WHAT THE TASK ASKS -> Check each line below for the word "holds" and give the number of lines that have it, nothing more.

TASK INPUT ->
(* ===== verification/BinderAllocProps.v ===== *)
(** * What the binder buffer allocator guarantees

    The properties of binder_alloc.c as its client, the binder driver, relies
    on them, each with a concrete instance. *)

From S2P Require Import Prelude BinderAlloc BinderAllocInv BinderAllocNew BinderAllocFree BinderAllocData BinderAllocLife.

(** ** A concrete allocator *)

(** Trees as right spines: an implementation of the red-black tree interface. *)
Fixpoint spine (l : list ptr) : rb_tree :=
  match l with [] => Leaf | n :: l => Node Leaf n (spine l) end.

Lemma inorder_spine l : inorder (spine l) = l.
Proof. induction l as [|n l IH]; simpl; congruence. Qed.

Definition spine_rb : RbTree.
Proof.
  refine {| rb_insert_color := fun t => t;
            rb_erase := fun n t => spine (filter (fun m => m ≠ n) (inorder t)) |}; [done|].
  intros n t. apply inorder_spine.
Defined.

Definition demo_env (k : ptr) : kenv := {|
  mmget_not_zero := true; alloc_page := fun _ => true; vm_insert_page := fun _ => 0;
  kzalloc := Some k |}.

(** Four pages at 0x10000, as mapped. *)
Definition demo : binder_alloc :=
  match @binder_alloc_mmap_handler spine_rb (demo_env 1%positive) true (binder_alloc_init 7) 65536 81920 with
  | Some (_, a) => a
  | None => binder_alloc_init 7
  end.

Lemma demo_wf : alloc_wf 120 demo.
Proof.
  destruct (@mmap_spec spine_rb 120 true (demo_env 1%positive) true 7 65536 81920)
    as (ret & a & E & [(_ & Hwf & _)|(Hr & [H|H] & _)]); try done.
  unfold demo. by rewrite E.
Qed.

(** 100 bytes of it allocated, for an asynchronous transaction. *)
Definition demo_used : binder_alloc :=
  match @binder_alloc_new_buf_locked spine_rb 120 (demo_env 2%positive) demo 80 16 0 true 9 with
  | Some (_, a) => a
  | None => demo
  end.

Lemma demo_used_wf : alloc_wf 120 demo_used.
Proof.
  destruct (@new_buf_spec spine_rb 120 ltac:(lia) true (demo_env 2%positive) demo 80 16 0 true 9 demo_wf)
    as (r & a & E & Hwf & _); try lia.
  - intros n [= <-]. apply (bool_decide_unpack _). vm_compute. exact I.
  - intros _. left. reflexivity.
  - unfold demo_used. by rewrite E.
Qed.

(** ** Allocation and freeing *)

Section Props.
Context `{RbTree} (sizeof : Z) (Hsizeof : 0 <= sizeof < 2 ^ 32).

(** What a buffer occupies and whether it is free. *)
Definition extent (b : binder_buffer) : ptr * Z * bool := (entry b, user_data b, free b).

(** C10. [binder_alloc_new_buf_locked] on a well-formed allocator never faults
    and leaves it well formed.  On success it returns the front of a smallest
    free buffer that can hold the rounded-up request, leaves all other buffers
    where they are and charges the asynchronous space, an unsigned counter; on
    failure only page slots changed and the error code tells why: no mapping,
    an overflowing request, no room, or no memory.  All this holds for every
    request.  What an empty asynchronous request can break is the account of the
    asynchronous space: it passes the check with its size before padding and is
    charged with its size after padding, so that with less than eight bytes
    (and the header) left the counter wraps ([async_space_underflow]).  The
    account is kept ([account]) by the requests that are not empty, or find
    this space. *)
Theorem new_buf_refines account env a d o e is_async p :
  alloc_inv account sizeof a ->
  0 <= d < 2 ^ 64 -> 0 <= o < 2 ^ 64 -> 0 <= e < 2 ^ 64 ->
  (forall n, kzalloc env = Some n -> n ∉ ids (buffers a)) ->
  (account = true -> is_async = true -> 0 < exact_size d o e \/ 8 + sizeof <= free_async_space a) ->
  exists r a', binder_alloc_new_buf_locked sizeof env a d o e is_async p = Some (r, a') /\
    alloc_inv account sizeof a' /\ same_range a a' /\
    match r with
    | inl n => new_buffer_at sizeof a (Z.max (exact_size d o e) 8) d o e is_async p n a'
    | inr err => (exists ps h, a' = with_pages a ps h) /\
        new_buffer_error sizeof env a d o e is_async err
    end.
Proof. intros. by apply new_buf_spec. Qed.

(** C11. [binder_alloc_free_buf] on an allocated buffer without a transaction
    never faults: it merges the buffer with its free neighbours, gives back
    exactly the pages no allocated buffer needs any more (so that the page
    invariant of [alloc_wf] holds again) and refunds the asynchronous space. *)
Theorem free_buf_refines env a l1 b l2 :
  alloc_wf sizeof a -> buffers a = l1 ++ b :: l2 -> free b = false -> transaction b = None ->
  exists a', binder_alloc_free_buf sizeof env a (entry b) = Some a' /\ alloc_wf sizeof a' /\
    same_range a a' /\
    map extent (buffers a') = map extent (released l1 b l2) /\
    allocated_ids (buffers a') = allocated_ids l1 ++ allocated_ids l2 /\
    free_async_space a' = free_async_space a + async_charge sizeof b.
Proof.
  intros Hwf E Hf Ht.
  destruct (free_buf_whole_spec sizeof Hsizeof env a l1 b l2 Hwf E Hf Ht)
    as (a' & E' & Hwf' & Hr & Eb & Ha).
  rewrite (refund_exact sizeof Hsizeof a l1 b l2) in Ha by done.
  exists a'. rewrite Eb, allocated_released. split_and?; try done; try apply Hr.
  unfold released, merge_prev. destruct (last l1) as [q|]; [|done].
  destruct (free q); [done|]. by rewrite <- !app_assoc, !map_app.
Qed.

Lemma released_carved l1 b c rest l2 :
  coalesced (l1 ++ b :: l2) -> free b = true -> rest = [] \/ (exists x, rest = [x] /\ free x = true) ->
  released l1 c (rest ++ l2) = l1 ++ (c <| free := true |>) :: l2.
Proof.
  intros Hc Hb Hr. unfold released.
  assert (Hp : merge_prev l1 (c <| free := true |>) = l1 ++ [c <| free := true |>]).
  { unfold merge_prev. destruct l1 as [|q k _] using rev_ind; [done|]. rewrite last_snoc.
    apply coalesced_app in Hc as (_ & _ & Hc). specialize (Hc q (last_snoc _ _)).
    destruct (free q); [tauto|done]. }
  assert (Hn : merged_next (rest ++ l2) = l2).
  { apply coalesced_app in Hc as (_ & Hc & _).
    destruct Hr as [->|(x & -> & Hx)]; simpl; [|by rewrite Hx].
    destruct l2 as [|n k]; [done|]. simpl in *. destruct (free n); [tauto|done]. }
  by rewrite Hp, Hn, <- app_assoc.
Qed.

(** C12. Allocating and then freeing the buffer again restores the layout, and
    the asynchronous space too unless the request was empty: then the eight
    bytes [binder_alloc_new_buf_locked] pads it to are charged but never
    refunded. *)
Theorem alloc_free_round_trip env env' a d o e is_async p n a' :
  alloc_wf sizeof a -> (forall b, b ∈ buffers a -> free b = true -> transaction b = None) ->
  0 <= d < 2 ^ 64 -> 0 <= o < 2 ^ 64 -> 0 <= e < 2 ^ 64 ->
  (forall m, kzalloc env = Some m -> m ∉ ids (buffers a)) ->
  (is_async = true -> 0 < exact_size d o e \/ 8 + sizeof <= free_async_space a) ->
  binder_alloc_new_buf_locked sizeof env a d o e is_async p = Some (inl n, a') ->
  exists a'', binder_alloc_free_buf sizeof env' a' n = Some a'' /\ alloc_wf sizeof a'' /\
    map extent (buffers a'') = map extent (buffers a) /\
    free_async_space a'' =
      free_async_space a - (if is_async && (exact_size d o e =? 0) then 8 else 0).
Proof.
  intros Hwf Hnt Hd Ho He Hnew Hsp E.
  destruct (new_buf_spec (account:=true) sizeof Hsizeof env a d o e is_async p) as (r & a1 & E1 & Hwf1 & Hr & Hres);
    try done.
  rewrite E in E1. injection E1 as <- <-.
  destruct Hres as (l1 & b & l2 & <- & Hf & Eb & Hfit & _ & rest & Eb' & Hrest & Ha).
  set (c := claimed b d o e is_async p) in *.
  assert (Hx : 0 <= exact_size d o e < 2 ^ 64 /\ exact_size d o e mod 8 = 0).
  { split; [|apply exact_size_mod8]. split; [apply exact_size_nonneg; lia|].
    pose proof (start_of_le _ _ _ _ (wf_layout _ _ Hwf) Eb).
    pose proof (wf_space _ (wf_layout _ _ Hwf)). destruct (wf_buffer _ (wf_layout _ _ Hwf)).
    pose proof (base_le sizeof Hsizeof a l1 b l2 Hwf Eb). lia. }
  destruct (free_buf_whole_spec (account:=true) sizeof Hsizeof env' a' l1 c (rest ++ l2)) as (a'' & E2 & Hwf2 & _ & Eb2 & Ha2);
    try done.
  { apply (Hnt b); [|done]. rewrite Eb. set_solver. }
  exists a''. split; [exact E2|]. split; [done|]. split.
  - rewrite Eb2, (released_carved l1 b).
    + rewrite Eb, !map_app. simpl. unfold extent at 2. simpl. by rewrite <- Hf.
    + rewrite <- Eb. apply Hwf.
    + done.
    + destruct Hrest as [[-> _]|(m & -> & _)]; [by left|right; by eexists].
  - assert (Hst : stored_size c = exact_size d o e) by (apply stored_size_exact; simpl; lia).
    pose proof (wf_async _ _ Hwf) as Hfa.
    rewrite Ha2, Ha. unfold u64 at 1 2. rewrite Zplus_mod_idemp_l. fold (u64 (free_async_space a -
      (if is_async then Z.max (exact_size d o e) 8 + sizeof else 0) + async_charge sizeof c)).
    unfold async_charge. rewrite Hst. simpl.
    destruct is_async; cbn [andb]; [|rewrite u64_id by lia; lia]. specialize (Hsp eq_refl).
    zcase; [rewrite u64_id by lia; lia|].
    assert (8 <= exact_size d o e); [|rewrite u64_id by lia; lia]. destruct Hx as [? Hm]. clear - H0 Hm n. dlia.
Qed.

SOLUTION FOR THIS TASK -> 2